I woke up this morning and lay in bed for a while remembering how this whole journey started over a year and a half ago.
I remember seeing the small bruises and suggesting that we get them checked at emergency "just in  case" since they had popped up so strangely and were still popping up.
I remember hearing the doctor in the emergency room come back with blood tests that showed a 25,000 WBC and tell us he was admitting Norm.
I remember being told they were going to do a bone marrow biopsy to check for leukemia. 
I distinctly remember telling a co-teacher that there was no way it could be that!!
I remember the call from the hospital asking me to come over.
I remember walking in on a room full of doctors and social workers.
I remember the long involved explanation that ended in the words acute lymphoblastic leukemia. "We've called the air ambulance. We need you to go pack and bring your passports back in an hour."
I remember following the doctor out of the room and saying, "What if he doesn't want chemo?" and the doctor looking at me in shock and then saying, "He'll be dead in three weeks."
I remember going down the stairs of the hospital toward the car and my phone ringing on the stairwell.
I remember hearing my sister's voice and then getting that gut-wrenching blow to the stomach that I'd read about in books so many times and never really understood. I remember sinking onto the steps and gasping and I remember hearing her say, "Do NOT get in the car. I'll be right there."
I remember our prayer warriors from church marching in that night at about 11 p.m., long past visiting hours, and surrounding Norm in prayer.
I remember seeing my daughter's face as the ambulance took us away.

I don't know why I thought of all this again this morning. I woke with the pictures and feelings spinning through me again and had to struggle to get it all under control.
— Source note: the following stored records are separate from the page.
(* ===== verification/SwRenderer.v ===== *)
(** * Software rasteriser

    src/runtime/src/gpu_sw_renderer.c: the pixel writers with blending and mask
    bits, texture lookup (nearest and bilinear), triangles, rectangles and lines,
    fills, copies and transfers of video memory, the supersampled mirror and the
    native-wide surfaces, and the conversion of the display area to 32-bit pixels.

    [State] is the statics of the file: the native video memory, the drawing
    environment set by the command processor, and the shadow buffers.  A buffer is
    its size and a map from indices to cells, absent cells being the zeros of
    calloc; a native cell is at [y * 1024 + x].  C [float] arithmetic is binary32
    with every operation rounded to nearest even, computed by the Standard
    Library's [SpecFloat]; [int] arithmetic is unbounded, the coordinates of the
    command processor being within 13 bits.  Whether an allocation succeeds is a
    parameter ([Heap]). *)

From Stdlib Require Import SpecFloat.
From S2P Require Import Prelude.

Module SwRenderer.

(** ** Single-precision arithmetic *)

Definition f32 := spec_float.

Definition f_of (n : Z) : f32 := binary_normalize 24 128 n 0 false.
Definition f_add : f32 -> f32 -> f32 := SFadd 24 128.
Definition f_sub : f32 -> f32 -> f32 := SFsub 24 128.
Definition f_mul : f32 -> f32 -> f32 := SFmul 24 128.
Definition f_div : f32 -> f32 -> f32 := SFdiv 24 128.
We will go home for two weeks at the end of this cycle; Norm is in remission for a second time and we have a perfectly matched sibling donor; our doctor has said to enjoy this month and the two weeks we will have at home.
Today I found a list of appointments for consults with radiation specialists and transplant specialists and suddenly it all hit me again - I have no idea what's coming our way!!

And so I prayed and I cried a little again and I thought of all the good things that have happened in my life - and the joyful times that continue to happen even as we go through all this. 
And I thought of all the people in this world going through their own trials - many of whom are far worse off than I am - and I remembered the first four lines of a poem:

To see a World in a Grain of Sand
And a Heaven in a Wild Flower
Hold Infinity in the palm of your hand
And Eternity in an hour.


William Blake wrote these lines in Auguries of Innocence. We had to learn the whole poem years ago in school and these are the only lines I remember.


I think this is what people mean when they say "live one day at a time".
We only have the present moment - and it's both infinite and eternal.
And God promises an infinite, eternal new world and heaven someday. 


"And God shall wipe away all tears from their eyes; and there shall be no more death, neither sorrow, nor crying, neither shall there be any more pain: for the former things are passed away."